R Community of Practice Week 4

Pivoting Data from Wide to Long

1 Introduction

This week we will look at the difference between the wide and long data format. This concept is related to the concept of “tidy” data, from which the tidyverse takes its name.

As a review, with tidy data:

  1. Each column is a variable
  2. Each row is an observation
  3. Each cell is a value.

The tidyverse packages are so called because they provide a set of tools for both producing and working with tidy data. As Figure 1 illustrates, tidy data is preferable because it is generally more predictable to work with.

There are two sets of anthropomorphized data tables. The top group of three tables are all rectangular and smiling, with a shared speech bubble reading “our columns are variables and our rows are observations!”. Text to the left of that group reads “The standard structure of tidy data means that “tidy datasets are all alike…” The lower group of four tables are all different shapes, look ragged and concerned, and have different speech bubbles reading (from left to right) “my column are values and my rows are variables”, “I have variables in columns AND in rows”, “I have multiple variables in a single column”, and “I don’t even KNOW what my deal is.” Next to the frazzled data tables is text “...but every messy dataset is messy in its own way. -Hadley Wickham.”

On the left is a happy cute fuzzy monster holding a rectangular data frame with a tool that fits the data frame shape. On the workbench behind the monster are other data frames of similar rectangular shape, and neatly arranged tools that also look like they would fit those data frames. The workbench looks uncluttered and tidy. The text above the tidy workbench reads “When working with tidy data, we can use the same tools in similar ways for different datasets…” On the right is a cute monster looking very frustrated, using duct tape and other tools to haphazardly tie data tables together, each in a different way. The monster is in front of a messy, cluttered workbench. The text above the frustrated monster reads “...but working with untidy data often means reinventing the wheel with one-time approaches that are hard to iterate or reuse.”

Figure 1: Tidy Data Benefits 1

ggplot2 generally requires your data to be tidy in order produce plots. In this lesson, we’ll be using the tidyr package to make our data tidy.

2 The Data

This week we are looking at shelving statistics. We have a small data set which tracks numbers of materials shelved by type over four months.
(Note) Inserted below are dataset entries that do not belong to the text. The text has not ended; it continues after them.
(** C6.  The advertised metadata holds, under the key [fds], the secret of
    index -1 under [control] and the secret of any other index under its
    decimal string, and nothing else; read back, it gives the secret table
    of the session.  A request that waits for WebSockets on a running
    container, whose body decodes and whose secrets are drawn, is answered
    with a session of its mode, and in the metadata of that session,
    whatever the order of the range, the keys [control] and [0] are there,
    and the keys [1] and [2] are there in batch mode and are not there in
    interactive mode. *)
Theorem Metadata_roundtrip (s : execWs) (keys : list Z)
  (d : Daemon) (r : Request) (ct : lxdContainer) (buf : string)
  (post : commandPostContent) :
  (visits (fds s) keys →
   (∀ fd, is_Some (fds s !! fd) → minInt ≤ fd ≤ maxInt) →
   ∃ m, Metadata s keys = {[ "fds" := m ]}
     ∧ (∀ secret, fds s !! (-1) = Some secret → m !! "control" = Some secret)
     ∧ (∀ i secret, i ≠ -1 → fds s !! i = Some secret → m !! Itoa i = Some secret)
     ∧ (∀ k secret, m !! k = Some secret →
          ∃ fd, fds s !! fd = Some secret
                ∧ k = if fd =? -1 then "control" else Itoa fd)
     ∧ decodeFds m = fds s)
  ∧ (newLxdContainer d (varsName r) = Ok ct →
     Running (c ct) = true →
     readBody r = Ok buf →
     Unmarshal d buf = Ok post →
     WaitForWS post = true →
     (∀ k, (k < if Interactive post then 2 else 4)%nat →
        ∃ secret, RandomCryptoString d k = Ok secret) →
     ∃ ws, containerExecPost d r = AsyncResponseWithWs ws
       ∧ interactive ws = Interactive post
       ∧ (∃ wkeys, visits (fds ws) wkeys)
       ∧ ∀ wkeys, visits (fds ws) wkeys →
           ∃ m, Metadata ws wkeys = {[ "fds" := m ]}
             ∧ is_Some (m !! "control") ∧ is_Some (m !! "0")
             ∧ (Interactive post = true → m !! "1" = None ∧ m !! "2" = None)
             ∧ (Interactive post = false → is_Some (m !! "1") ∧ is_Some (m !! "2"))).
Proof.
  split.
  - intros Hvis Hrange. exists (kmap fdKey (fds s)).
    split; [by apply Metadata_kmap|].
    split; [|split; [|split]].
    + intros secret H. change "control" with (fdKey (-1)).
      by rewrite lookup_kmap by apply _.
    + intros i secret Hne H.
      replace (Itoa i) with (fdKey i)
        by (unfold fdKey; by destruct (Z.eqb_spec i (-1))).
      by rewrite lookup_kmap by apply _.
    + intros k secret (fd & -> & Hfd)%lookup_kmap_Some; [|apply _].
      exists fd. split; [done|reflexivity].
    + by apply decodeFds_kmap.
  - intros Hct Hrun Hbuf Hpost Hws Hrand.
    destruct (containerExecPost_makes d r ct buf post) as [ws Hmade]; [done..|].
    exists ws. split; [done|].
    pose proof Hmade as (ct' & buf' & post' & secrets & _ & Hbuf' & Hpost' & _ & _
                         & Hint & _)%containerExecPost_ws.
    rewrite Hbuf in Hbuf'. injection Hbuf' as <-.
    rewrite Hpost in Hpost'. injection Hpost' as <-.
    split; [done|]. split.
    { exists (map_to_list (fds ws)).*1. by unfold visits. }
    intros wkeys Hvis. rewrite <- Hint.
    by apply (Metadata_of_new_session d r).
Qed.

Lemma halfAttached_fds_range (fd : Z) :
  is_Some (fds halfAttached !! fd) → minInt ≤ fd ≤ maxInt.
Proof.
  unfold halfAttached, fds. rewrite !lookup_insert, lookup_empty.
  repeat case_decide; subst; intros [x Hx]; try discriminate;
    unfold minInt, maxInt; lia.
Qed.

Lemma interactiveSession_made :
  containerExecPost scenarioDaemon (postTo "c1" "interactive cat")
  = AsyncResponseWithWs interactiveSession.
Proof. vm_compute. reflexivity. Qed.

Lemma interactiveSession_visits : visits (fds interactiveSession) [-1; 0].
Proof.
  unfold visits. vm_compute map_to_list. simpl.
  apply (bool_decide_unpack _). vm_compute. exact I.
Qed.

Lemma scenarioDaemon_draws (n k : nat) :
  (k < n)%nat → ∃ secret, RandomCryptoString scenarioDaemon k = Ok secret.
Proof. intros _. simpl. eauto. Qed.

Lemma Metadata_roundtrip_witness :
  (∃ m, Metadata halfAttached [-1; 0; 1; 2] = {[ "fds" := m ]}
        ∧ m !! "control" = Some "secret-control"
        ∧ decodeFds m = fds halfAttached)
  ∧ (∃ ws, containerExecPost scenarioDaemon (postTo "c1" "batch sh")
           = AsyncResponseWithWs ws
       ∧ interactive ws = false
       ∧ (∃ wkeys, visits (fds ws) wkeys)
       ∧ ∀ wkeys, visits (fds ws) wkeys →
           ∃ m, Metadata ws wkeys = {[ "fds" := m ]}
             ∧ is_Some (m !! "control") ∧ is_Some (m !! "0")
             ∧ is_Some (m !! "1") ∧ is_Some (m !! "2"))
  ∧ (∃ ws, containerExecPost scenarioDaemon (postTo "c1" "interactive cat")
           = AsyncResponseWithWs ws
       ∧ interactive ws = true
       ∧ (∃ wkeys, visits (fds ws) wkeys)
       ∧ ∀ wkeys, visits (fds ws) wkeys →
           ∃ m, Metadata ws wkeys = {[ "fds" := m ]}
             ∧ is_Some (m !! "control") ∧ is_Some (m !! "0")
             ∧ m !! "1" = None ∧ m !! "2" = None).
Proof.
  split; [|split].
  - destruct (proj1 (Metadata_roundtrip halfAttached [-1; 0; 1; 2] scenarioDaemon
                       (postTo "c1" "batch sh") DevLxd.c1 "batch sh"
                       {| Command := ["/bin/sh"; "-c"; "echo out; echo err 1>&2"];
                          WaitForWS := true; Interactive := false; Environment := [] |})
                halfAttached_visits halfAttached_fds_range)
      as (m & Hm & Hcontrol & _ & _ & Hdecode).
    exists m. split; [exact Hm|]. split; [|exact Hdecode].
    apply Hcontrol. reflexivity.
  - destruct (proj2 (Metadata_roundtrip halfAttached [-1; 0; 1; 2] scenarioDaemon
                       (postTo "c1" "batch sh") DevLxd.c1 "batch sh"
                       {| Command := ["/bin/sh"; "-c"; "echo out; echo err 1>&2"];
                          WaitForWS := true; Interactive := false; Environment := [] |})
                eq_refl eq_refl eq_refl eq_refl eq_refl (scenarioDaemon_draws 4))
      as (ws & Hmade & Hmode & Hsome & Hkeys).
    exists ws. split; [exact Hmade|]. split; [exact Hmode|]. split; [exact Hsome|].
    intros wkeys Hvis.
    destruct (Hkeys wkeys Hvis) as (m & Hm & Hcontrol & H0 & _ & Hbatch).
    exists m. split; [exact Hm|]. split; [exact Hcontrol|]. split; [exact H0|].
    apply Hbatch. reflexivity.
  - destruct (proj2 (Metadata_roundtrip halfAttached [-1; 0; 1; 2] scenarioDaemon
                       (postTo "c1" "interactive cat") DevLxd.c1 "interactive cat"
                       {| Command := ["/bin/cat"]; WaitForWS := true;
                          Interactive := true; Environment := [] |})
                eq_refl eq_refl eq_refl eq_refl eq_refl (scenarioDaemon_draws 2))
      as (ws & Hmade & Hmode & Hsome & Hkeys).
    exists ws. split; [exact Hmade|]. split; [exact Hmode|]. split; [exact Hsome|].
    intros wkeys Hvis.
    destruct (Hkeys wkeys Hvis) as (m & Hm & Hcontrol & H0 & Hint & _).
    exists m. split; [exact Hm|]. split; [exact Hcontrol|]. split; [exact H0|].
    apply Hint. reflexivity.
Defined.

(** C3, as the code has it.  On a running container, a body that decodes
    with an empty (or missing) argv is not answered BadRequest: the handler
    does not look at the argv and answers as for any other command, with an
    asynchronous operation whose command is empty (or, when the secrets
    cannot be drawn, with an internal error). *)
Theorem containerExecPost_empty_argv (d : Daemon) (r : Request)
  (ct : lxdContainer) (buf : string) (post : commandPostContent) :
  newLxdContainer d (varsName r) = Ok ct →
  Running (c ct) = true →
  readBody r = Ok buf →
  Unmarshal d buf = Ok post →
  Command post = [] →
  (∀ err, containerExecPost d r ≠ BadRequest err)
  ∧ (WaitForWS post = false →
     containerExecPost d r
     = AsyncResponse {| runContainer := c ct; runCommand := [];
                        runOptions := postOptions (DefaultAttachOptions d)
                                                  (Environment post) |})
  ∧ (WaitForWS post = true →
     (∃ ws, containerExecPost d r = AsyncResponseWithWs ws ∧ command ws = [])
     ∨ (∃ err, containerExecPost d r = InternalError err)).
Proof.
  intros Hct Hrun Hbuf Hpost Hcmd. unfold containerExecPost.
  rewrite Hct, Hrun, Hbuf, Hpost, Hcmd. simpl.
  destruct (WaitForWS post).
  - destruct (match idmapset ct with Some idmap => ShiftIntoNs idmap 0 0 | None => (0, 0) end)
      as [uid gid].
    destruct (fillFds _ _ _ _ _) as [secrets|e].
    + split; [discriminate|]. split; [discriminate|]. intros _. left. eauto.
    + split; [discriminate|]. split; [discriminate|]. intros _. right. eauto.
  - split; [discriminate|]. split; [reflexivity|discriminate].
Qed.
Let’s open up a new script and load the tidyverse.

library(tidyverse)

And now let’s load the data:

shelving_wide <- read_csv("data/shelving_wide.csv")

This is a fairly small data set of just 8 rows and 6 columns.

month shelver stacks_books reference_books bound_journals unbound_journals
1 A 0 0 337 0
1 B 81 12 0 0
2 A 0 0 325 2
2 B 62 13 0 0
3 A 0 8 258 0
3 B 138 8 5 0
4 A 0 0 72 0
4 B 70 12 0 0

Our ultimate goal is to be able to summarize and represent this data in a bar plot.

Let’s think about some ways we might visualize this data:

  1. Number of items shelved by material type
  2. Number of items shelved by month
  3. Number of items shelved by type and month
  4. Number of items shelved by shelver (also broken down by type, month)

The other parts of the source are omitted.